- [WORK REQUIRED] Provide again, from the entries below, every line from the one containing "let d := digits_prefix s in" through the one containing "let uaLower := ToLower ua in", exactly as written, and no other line.

*** Opening of INPUT ***

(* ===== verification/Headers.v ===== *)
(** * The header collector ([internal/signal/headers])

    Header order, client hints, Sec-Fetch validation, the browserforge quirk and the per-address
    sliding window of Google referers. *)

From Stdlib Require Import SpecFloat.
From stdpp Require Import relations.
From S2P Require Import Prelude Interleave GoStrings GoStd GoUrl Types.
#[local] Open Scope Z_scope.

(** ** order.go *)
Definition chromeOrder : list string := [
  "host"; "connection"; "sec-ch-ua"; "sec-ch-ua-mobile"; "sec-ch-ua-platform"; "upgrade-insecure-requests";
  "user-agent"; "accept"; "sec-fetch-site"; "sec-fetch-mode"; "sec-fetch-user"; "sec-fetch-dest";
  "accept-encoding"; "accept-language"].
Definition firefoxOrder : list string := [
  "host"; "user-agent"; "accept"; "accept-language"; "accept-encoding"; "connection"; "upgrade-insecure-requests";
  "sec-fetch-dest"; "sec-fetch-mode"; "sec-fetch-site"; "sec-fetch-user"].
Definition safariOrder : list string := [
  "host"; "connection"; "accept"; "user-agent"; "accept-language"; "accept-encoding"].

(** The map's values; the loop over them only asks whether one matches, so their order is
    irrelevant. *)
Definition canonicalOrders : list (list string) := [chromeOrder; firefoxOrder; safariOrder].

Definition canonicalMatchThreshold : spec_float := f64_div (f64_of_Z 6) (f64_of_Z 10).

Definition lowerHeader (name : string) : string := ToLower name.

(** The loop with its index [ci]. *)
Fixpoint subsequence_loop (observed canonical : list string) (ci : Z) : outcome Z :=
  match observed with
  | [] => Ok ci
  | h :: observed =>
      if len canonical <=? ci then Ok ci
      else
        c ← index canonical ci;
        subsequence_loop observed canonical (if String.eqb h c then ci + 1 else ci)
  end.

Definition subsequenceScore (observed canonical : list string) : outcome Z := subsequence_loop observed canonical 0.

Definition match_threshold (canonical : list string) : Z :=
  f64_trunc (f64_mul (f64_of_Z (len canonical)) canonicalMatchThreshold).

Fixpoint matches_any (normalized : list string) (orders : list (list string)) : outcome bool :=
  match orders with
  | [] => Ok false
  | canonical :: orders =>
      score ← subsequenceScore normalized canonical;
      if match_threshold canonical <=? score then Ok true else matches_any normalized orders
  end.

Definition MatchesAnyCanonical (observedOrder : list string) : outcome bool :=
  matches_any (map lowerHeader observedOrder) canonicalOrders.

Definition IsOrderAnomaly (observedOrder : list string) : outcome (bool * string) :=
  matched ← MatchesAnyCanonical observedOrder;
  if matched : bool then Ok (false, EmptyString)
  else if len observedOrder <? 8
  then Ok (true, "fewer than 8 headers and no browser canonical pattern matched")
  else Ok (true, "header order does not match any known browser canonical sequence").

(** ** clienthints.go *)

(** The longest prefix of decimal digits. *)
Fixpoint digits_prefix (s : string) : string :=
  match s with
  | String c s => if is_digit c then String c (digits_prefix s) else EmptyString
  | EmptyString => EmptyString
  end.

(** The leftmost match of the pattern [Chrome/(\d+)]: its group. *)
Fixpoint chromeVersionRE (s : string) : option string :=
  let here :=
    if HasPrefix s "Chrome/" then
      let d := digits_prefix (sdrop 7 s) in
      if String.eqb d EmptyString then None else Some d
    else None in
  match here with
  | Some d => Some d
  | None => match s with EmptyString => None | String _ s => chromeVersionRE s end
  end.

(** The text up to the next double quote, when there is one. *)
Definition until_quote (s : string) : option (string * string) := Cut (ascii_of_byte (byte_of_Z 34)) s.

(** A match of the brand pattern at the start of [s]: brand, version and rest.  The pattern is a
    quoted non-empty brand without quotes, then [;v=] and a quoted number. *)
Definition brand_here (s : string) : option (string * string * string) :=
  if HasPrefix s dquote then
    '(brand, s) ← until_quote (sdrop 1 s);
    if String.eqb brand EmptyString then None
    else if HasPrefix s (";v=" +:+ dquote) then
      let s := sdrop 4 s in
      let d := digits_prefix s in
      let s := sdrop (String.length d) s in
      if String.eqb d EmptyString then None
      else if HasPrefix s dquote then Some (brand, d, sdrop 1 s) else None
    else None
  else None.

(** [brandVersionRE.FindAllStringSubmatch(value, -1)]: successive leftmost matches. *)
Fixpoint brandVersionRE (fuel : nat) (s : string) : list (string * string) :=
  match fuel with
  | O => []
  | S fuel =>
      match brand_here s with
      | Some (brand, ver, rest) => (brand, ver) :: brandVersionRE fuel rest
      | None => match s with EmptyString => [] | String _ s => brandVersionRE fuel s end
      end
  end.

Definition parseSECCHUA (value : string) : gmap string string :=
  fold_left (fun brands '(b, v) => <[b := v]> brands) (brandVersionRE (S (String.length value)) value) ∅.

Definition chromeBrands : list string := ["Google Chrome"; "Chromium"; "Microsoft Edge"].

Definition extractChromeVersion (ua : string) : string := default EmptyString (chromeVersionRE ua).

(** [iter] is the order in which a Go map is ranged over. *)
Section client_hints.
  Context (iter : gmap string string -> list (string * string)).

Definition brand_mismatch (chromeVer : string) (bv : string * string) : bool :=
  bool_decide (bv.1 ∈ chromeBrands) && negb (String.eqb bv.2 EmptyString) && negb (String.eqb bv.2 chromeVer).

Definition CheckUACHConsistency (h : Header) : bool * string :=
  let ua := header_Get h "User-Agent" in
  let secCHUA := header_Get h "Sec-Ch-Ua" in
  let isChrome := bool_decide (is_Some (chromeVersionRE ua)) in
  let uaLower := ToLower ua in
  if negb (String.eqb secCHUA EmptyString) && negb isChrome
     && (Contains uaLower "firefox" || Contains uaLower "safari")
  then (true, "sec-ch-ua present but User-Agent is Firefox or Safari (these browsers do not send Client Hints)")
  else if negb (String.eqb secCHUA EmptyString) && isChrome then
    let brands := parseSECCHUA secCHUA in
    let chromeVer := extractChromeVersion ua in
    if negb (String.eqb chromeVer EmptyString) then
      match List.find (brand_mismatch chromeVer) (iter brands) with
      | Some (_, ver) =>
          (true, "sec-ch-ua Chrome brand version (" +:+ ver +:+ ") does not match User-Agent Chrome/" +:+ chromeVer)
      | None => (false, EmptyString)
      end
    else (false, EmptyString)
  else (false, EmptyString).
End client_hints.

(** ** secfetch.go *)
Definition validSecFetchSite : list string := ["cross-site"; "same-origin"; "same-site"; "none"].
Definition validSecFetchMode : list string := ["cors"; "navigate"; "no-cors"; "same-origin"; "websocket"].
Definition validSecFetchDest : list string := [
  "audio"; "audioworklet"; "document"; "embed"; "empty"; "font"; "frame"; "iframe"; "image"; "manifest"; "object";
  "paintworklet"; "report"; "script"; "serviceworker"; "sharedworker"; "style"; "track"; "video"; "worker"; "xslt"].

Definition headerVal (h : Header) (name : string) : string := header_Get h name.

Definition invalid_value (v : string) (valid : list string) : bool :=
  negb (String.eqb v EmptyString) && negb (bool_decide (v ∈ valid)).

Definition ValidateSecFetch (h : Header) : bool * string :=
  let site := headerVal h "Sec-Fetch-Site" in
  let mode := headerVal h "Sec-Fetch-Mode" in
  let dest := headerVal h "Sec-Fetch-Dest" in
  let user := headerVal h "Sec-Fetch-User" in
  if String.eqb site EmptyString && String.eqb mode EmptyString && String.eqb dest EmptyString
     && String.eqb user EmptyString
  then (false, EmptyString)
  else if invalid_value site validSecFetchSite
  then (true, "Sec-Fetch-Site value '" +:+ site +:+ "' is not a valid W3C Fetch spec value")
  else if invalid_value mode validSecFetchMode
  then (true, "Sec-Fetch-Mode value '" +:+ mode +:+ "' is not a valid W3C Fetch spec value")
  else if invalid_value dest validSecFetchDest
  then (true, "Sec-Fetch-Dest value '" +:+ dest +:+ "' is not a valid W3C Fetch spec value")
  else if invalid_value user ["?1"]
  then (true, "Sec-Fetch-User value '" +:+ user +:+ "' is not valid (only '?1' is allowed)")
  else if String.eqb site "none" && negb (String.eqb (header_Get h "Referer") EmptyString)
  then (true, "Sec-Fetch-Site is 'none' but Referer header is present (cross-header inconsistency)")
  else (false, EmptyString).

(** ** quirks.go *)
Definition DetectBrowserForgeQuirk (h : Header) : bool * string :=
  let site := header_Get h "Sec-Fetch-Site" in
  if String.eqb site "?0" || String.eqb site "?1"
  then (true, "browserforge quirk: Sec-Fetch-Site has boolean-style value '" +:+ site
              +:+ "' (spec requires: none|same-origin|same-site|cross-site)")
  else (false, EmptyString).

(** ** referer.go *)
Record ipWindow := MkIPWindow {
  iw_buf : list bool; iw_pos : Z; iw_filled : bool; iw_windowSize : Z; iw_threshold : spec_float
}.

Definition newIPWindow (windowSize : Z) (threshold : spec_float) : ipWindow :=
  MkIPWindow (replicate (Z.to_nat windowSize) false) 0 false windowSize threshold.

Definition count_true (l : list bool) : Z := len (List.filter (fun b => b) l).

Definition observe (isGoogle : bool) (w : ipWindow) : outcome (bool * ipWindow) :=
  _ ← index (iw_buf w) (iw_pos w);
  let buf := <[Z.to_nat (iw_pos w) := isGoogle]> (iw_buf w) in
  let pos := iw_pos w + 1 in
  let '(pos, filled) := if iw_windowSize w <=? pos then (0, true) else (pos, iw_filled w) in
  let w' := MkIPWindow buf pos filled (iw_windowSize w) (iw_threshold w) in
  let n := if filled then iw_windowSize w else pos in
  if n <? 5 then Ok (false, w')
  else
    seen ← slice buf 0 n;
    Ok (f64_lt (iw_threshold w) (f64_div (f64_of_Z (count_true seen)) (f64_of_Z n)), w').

*** Close of INPUT ***

- [ANSWER BOX]
      let d := digits_prefix s in
      let s := sdrop (String.length d) s in
      if String.eqb d EmptyString then None
      else if HasPrefix s dquote then Some (brand, d, sdrop 1 s) else None
    else None
  else None.

(** [brandVersionRE.FindAllStringSubmatch(value, -1)]: successive leftmost matches. *)
Fixpoint brandVersionRE (fuel : nat) (s : string) : list (string * string) :=
  match fuel with
  | O => []
  | S fuel =>
      match brand_here s with
      | Some (brand, ver, rest) => (brand, ver) :: brandVersionRE fuel rest
      | None => match s with EmptyString => [] | String _ s => brandVersionRE fuel s end
      end
  end.

Definition parseSECCHUA (value : string) : gmap string string :=
  fold_left (fun brands '(b, v) => <[b := v]> brands) (brandVersionRE (S (String.length value)) value) ∅.

Definition chromeBrands : list string := ["Google Chrome"; "Chromium"; "Microsoft Edge"].

Definition extractChromeVersion (ua : string) : string := default EmptyString (chromeVersionRE ua).

(** [iter] is the order in which a Go map is ranged over. *)
Section client_hints.
  Context (iter : gmap string string -> list (string * string)).

Definition brand_mismatch (chromeVer : string) (bv : string * string) : bool :=
  bool_decide (bv.1 ∈ chromeBrands) && negb (String.eqb bv.2 EmptyString) && negb (String.eqb bv.2 chromeVer).

Definition CheckUACHConsistency (h : Header) : bool * string :=
  let ua := header_Get h "User-Agent" in
  let secCHUA := header_Get h "Sec-Ch-Ua" in
  let isChrome := bool_decide (is_Some (chromeVersionRE ua)) in
  let uaLower := ToLower ua in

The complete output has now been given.